Task inputs below:
Lemma rollback_from_grows states renameFn errs w :
  length errs <= length (rollback_from states renameFn errs w).1.
Proof.
  revert errs w. induction states as [|st rest IH]; intros errs w; simpl; [done|].
  destruct (String.eqb _ _); [apply IH|].
  destruct (os_Stat (fs w) (CurrentPath st)).
  - destruct (invoke _ _ _ _) as [[e|] w'].
    + etrans; [|apply IH]. rewrite length_app. simpl. lia.
    + apply IH.
  - etrans; [|apply IH]. rewrite length_app. simpl. lia.
  - etrans; [|apply IH]. rewrite length_app. simpl. lia.
Qed.

Lemma rollback_from_nil states renameFn errs w w' :
  rollback_from states renameFn errs w = ([], w') -> errs = [].
Proof.
  intros H. pose proof (rollback_from_grows states renameFn errs w) as Hg.
  rewrite H in Hg. simpl in Hg. destruct errs; [done|simpl in Hg; lia].
Qed.

Lemma to_old_id st :
  CurrentPath st = OldPath (operation_of st) -> to_old st = st.
Proof. destruct st as [o t c]. unfold to_old, set_CurrentPath. simpl. by intros ->. Qed.

(** A rollback without errors brings every state back to its source. *)
Lemma rollback_from_layout renameFn fs0 :
  well_behaved renameFn ->
  forall rs post w w',
    batch_ok fs0 (rev rs ++ post) ->
    layout fs0 (fs w) (rev rs ++ post) ->
    rollback_from rs renameFn [] w = ([], w') ->
    layout fs0 (fs w') (map to_old (rev rs) ++ post).
Proof.
  intros Hwb. induction rs as [|st rest IH]; intros post w w' Hgood Hlay Hrun.
  - simpl in *. by injection Hrun as <-.
  - simpl in Hgood, Hlay, Hrun |- *. rewrite <- app_assoc in Hgood, Hlay. simpl in *.
    rewrite map_app, <- app_assoc. simpl.
    destruct (String.eqb (CurrentPath st) (OldPath (operation_of st))) eqn:Heqb.
    { apply String.eqb_eq in Heqb. rewrite (to_old_id st Heqb).
      by apply (IH (st :: post) w w'). }
    apply String.eqb_neq in Heqb. rename Heqb into Hne.
    pose proof Hgood as (Hnd & Hset & Hsrc & _).
    assert (is_Some (fs0 !! OldPath (operation_of st))) as Hsome.
    { rewrite Forall_app, Forall_cons in Hsrc. tauto. }
    assert (fs w !! CurrentPath st = fs0 !! OldPath (operation_of st)) as Hhere.
    { destruct Hlay as [Hat _]. rewrite Forall_app, Forall_cons in Hat. tauto. }
    unfold os_Stat in Hrun. rewrite Hhere in Hrun. destruct Hsome as [data Hdata].
    rewrite Hdata in Hrun.
    destruct (invoke_cases renameFn (CurrentPath st) (OldPath (operation_of st)) w Hwb)
      as [E|[e E]]; rewrite E in Hrun; clear E.
    + assert (OldPath (operation_of st) ∈ slot st) as Hin by (by left).
      destruct (layout_move fs0 (fs w) (rev rest) st post _ Hnd Hset Hlay
                  (ex_intro _ data Hdata) Hin (not_eq_sym Hne))
        as (fs' & E & Hlay').
      rewrite E in Hrun. apply (IH (to_old st :: post)) in Hrun; [exact Hrun| |exact Hlay'].
      apply batch_ok_move; [|exact Hin]. done.
    + by apply rollback_from_nil in Hrun.
Qed.

Lemma rollbackRenameStates_layout renameFn fs0 states w w' :
  well_behaved renameFn ->
  batch_ok fs0 states -> layout fs0 (fs w) states ->
  rollbackRenameStates states renameFn w = (None, w') ->
  layout fs0 (fs w') (map to_old states).
Proof.
  intros Hwb Hgood Hlay. unfold rollbackRenameStates.
  destruct (rollback_from (rev states) renameFn [] w) as [[|e errs] w1] eqn:Hrun;
    [|done].
  intros [= <-]. 
  pose proof (rollback_from_layout renameFn fs0 Hwb (rev states) [] w w1) as H.
  rewrite rev_involutive, !app_nil_r in H. by apply H.
Qed.

(** Once every state is back at its source the file system is as at the
    start. *)
Lemma layout_at_sources fs0 fs states :
  vacant_targets fs0 states ->
  layout fs0 fs (map to_old states) -> fs = fs0.
Proof.
  intros Hvac [Hat Hfree]. apply map_eq. intros p.
  destruct (decide (occupied (map to_old states) p)) as [Hocc|Hocc].
  - apply occupied_elem in Hocc as (st & Hin & <-).
    rewrite Forall_forall in Hat. rewrite (Hat st Hin).
    apply list_elem_of_In, in_map_iff in Hin as (st0 & <- & _). done.
  - rewrite (Hfree p Hocc). case_decide as Hp; [|done].
    apply elem_of_slots in Hp as (st & Hin & Hp).
    apply list_elem_of_In, in_map_iff in Hin as (st0 & <- & Hin0).
    apply list_elem_of_In in Hin0.
    unfold vacant_targets in Hvac. rewrite Forall_forall in Hvac.
    destruct (Hvac st0 Hin0) as [Hv1 Hv2].
    unfold slot in Hp. simpl in Hp.
    apply elem_of_cons in Hp as [->|Hp].
    { exfalso. apply Hocc. apply occupied_elem. exists (to_old st0).
      split; [|done]. apply list_elem_of_In, in_map, list_elem_of_In, Hin0. }
    apply elem_of_cons in Hp as [->|Hp]; [done|].
    apply elem_of_cons in Hp as [->|Hp]; [done|]. by apply elem_of_nil in Hp.
Qed.

Lemma plan_states_at_source pid operations index states w states' :
  fst (plan_states pid operations index states w) = inl states' ->
  Forall (fun st => CurrentPath st = OldPath (operation_of st)) states ->
  Forall (fun st => CurrentPath st = OldPath (operation_of st)) states'.
Proof.
  revert index states w.
  induction operations as [|operation rest IH]; intros index states w; simpl.
  - by intros [= <-].
  - destruct (String.eqb (OldPath operation) (NewPath operation)); [apply IH|].
    destruct (buildTempPath pid (fs w) (OldPath operation) index); [|done].
    intros H Hall. eapply IH; [exact H|].
    apply Forall_app. split; [done|]. by repeat constructor.
Qed.

Lemma layout_start fs0 states :
  Forall (fun st => CurrentPath st = OldPath (operation_of st)) states ->
  vacant_targets fs0 states ->
  layout fs0 fs0 states.
Proof.
  intros Hsrc Hvac. split.
  - eapply Forall_impl; [exact Hsrc|]. simpl. by intros st ->.
  - intros p Hocc. case_decide as Hp; [|done].
    apply elem_of_slots in Hp as (st & Hin & Hp).
    rewrite Forall_forall in Hsrc. unfold vacant_targets in Hvac.
    rewrite Forall_forall in Hvac. destruct (Hvac st Hin) as [Hv1 Hv2].
    unfold slot in Hp.
    apply elem_of_cons in Hp as [->|Hp].
    { exfalso. apply Hocc, occupied_elem. exists st. split; [done|]. by apply Hsrc. }
    apply elem_of_cons in Hp as [->|Hp]; [done|].
    apply elem_of_cons in Hp as [->|Hp]; [done|]. by apply elem_of_nil in Hp.
Qed.

Lemma slot_NoDup states st :
  NoDup (slots states) -> st ∈ states -> NoDup (slot st).
Proof.
  intros Hnd Hin. apply list_elem_of_split in Hin as (l1 & l2 & ->).
  rewrite slots_app, slots_cons in Hnd.
  apply NoDup_app in Hnd as (_ & _ & Hnd). by apply NoDup_app in Hnd as (? & _ & _).
Qed.

Lemma slot_distinct states st :
  NoDup (slots states) -> st ∈ states ->
  OldPath (operation_of st) <> TempPath st
  /\ TempPath st <> NewPath (operation_of st)
  /\ OldPath (operation_of st) <> NewPath (operation_of st).
Proof.
  intros Hnd Hin. pose proof (slot_NoDup states st Hnd Hin) as H.
  unfold slot in H. apply NoDup_cons in H as [H1 H].
  apply NoDup_cons in H as [H2 _].
  split; [|split]; intros E.
  - apply H1. rewrite E. by left.
  - apply H2. rewrite E. by left.
  - apply H1. rewrite E. right. by left.
Qed.

(** For a batch whose source, temporary and target paths are pairwise
    distinct, with the sources present and the other paths free at the
    start, and a rename function that either renames or fails without
    effect: when phase two fails and the rollback reports no error, the
    file system is again as it was at the start. *)
Lemma rollback_restores_distinct_paths pid operations renameFn w states
    from to e w' :
  well_behaved renameFn ->
  fst (plan_states pid operations 0 [] w) = inl states ->
  NoDup (slots states) ->
  Forall (fun st => is_Some (fs w !! OldPath (operation_of st))) states ->
  vacant_targets (fs w) states ->
  executeRenameOperationsWith pid operations false renameFn w
  = (Some (RenameExecutionError "phase-two" from to e), w') ->
  fs w' = fs w.
Proof.
  intros Hwb Hplan Hnd Hsrc Hvac. unfold executeRenameOperationsWith.
  pose proof (plan_states_frame pid operations 0 [] w) as [Hfs _].
  pose proof (plan_states_at_source pid operations 0 [] w states Hplan
                (Forall_nil_2 _)) as Hat.
  destruct (plan_states pid operations 0 [] w) as [r w1]. simpl in Hplan, Hfs.
  subst r. destruct states as [|st0 states0]; [done|].
  set (states := st0 :: states0) in *.
  assert (Hgood : batch_ok (fs w) ([] ++ states)).
  { split; [done|]. split; [|by split]. unfold settled.
    eapply Forall_impl; [exact Hat|]. simpl. intros st ->. by left. }
  assert (Hlay : layout (fs w) (fs w1) ([] ++ states)).
  { rewrite Hfs. by apply layout_start. }
  clear Hsrc Hvac.
  pose proof (run_phase_layout "phase-one" TempPath renameFn (fs w) Hwb
                states [] w1 Hgood Hlay) as H1.
  destruct (run_phase "phase-one" TempPath [] states renameFn w1) as [[states1|res] w2].
  2:{ destruct H1 as (sts & f1 & t1 & e1 & w1' & _ & _ & Hfr).
      { apply Forall_forall. intros st Hin. split; [right; by left|].
        rewrite Forall_forall in Hat. rewrite (Hat st Hin).
        destruct (slot_distinct states st Hnd Hin) as (? & _ & _). done. }
      unfold fail_and_rollback in Hfr.
      destruct (rollbackRenameStates sts renameFn w1') as [[rb|] w3];
        injection Hfr as <- <-; intros [= ? ? ?]; discriminate. }
  destruct H1 as (-> & Hgood1 & Hlay1).
  { apply Forall_forall. intros st Hin. split; [right; by left|].
    rewrite Forall_forall in Hat. rewrite (Hat st Hin).
    destruct (slot_distinct states st Hnd Hin) as (? & _ & _). done. }
  pose proof (run_phase_layout "phase-two" (fun state => NewPath (operation_of state))
                renameFn (fs w) Hwb
                (map (fun st => set_CurrentPath st (TempPath st)) states) [] w2) as H2.
  simpl app in *.
  destruct (run_phase "phase-two" _ [] _ renameFn w2) as [[states2|res] w3];
    [done|].
  destruct H2 as (sts & f2 & t2 & e2 & w2' & Hgood2 & Hlay2 & Hfr).
  { exact Hgood1. }
  { exact Hlay1. }
  { apply Forall_forall. intros st Hin.
    apply list_elem_of_In, in_map_iff in Hin as (st' & <- & Hin').
    apply list_elem_of_In in Hin'. simpl.
    split; [right; right; by left|].
    destruct (slot_distinct states st' Hnd Hin') as (_ & ? & _). done. }
  unfold fail_and_rollback in Hfr.
  destruct (rollbackRenameStates sts renameFn w2') as [[rb|] w4] eqn:Hrb;
    injection Hfr as <- <-; [done|].
  intros Hfin. injection Hfin as _ _ _ <-.
  apply (rollbackRenameStates_layout renameFn (fs w) sts w2' w4 Hwb Hgood2 Hlay2) in Hrb.
  eapply layout_at_sources; [|exact Hrb]. by destruct Hgood2 as (_ & _ & _ & ?).
Qed.

Lemma os_Rename_well_behaved : well_behaved os_Rename.
Proof. intros oldPath newPath fs. by left. Qed.

Lemma fail_on_target_well_behaved target : well_behaved (fail_on_target target).
Proof.
  intros oldPath newPath fs. unfold fail_on_target.
  destruct (String.eqb newPath target); [right; eauto|by left].
Qed.

Lemma fail_once_well_behaved from to : well_behaved (fail_once from to).
Proof.
  intros oldPath newPath fs. unfold fail_once.
  destruct (_ && _); [right; eauto|by left].
Qed.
End of Task inputs.
**Exercise goal**
The answer consists of every line above in which the word "String" occurs.

**The answer**
  destruct (String.eqb _ _); [apply IH|].
    destruct (String.eqb (CurrentPath st) (OldPath (operation_of st))) eqn:Heqb.
    { apply String.eqb_eq in Heqb. rewrite (to_old_id st Heqb).
    apply String.eqb_neq in Heqb. rename Heqb into Hne.
  - destruct (String.eqb (OldPath operation) (NewPath operation)); [apply IH|].
  destruct (String.eqb newPath target); [right; eauto|by left].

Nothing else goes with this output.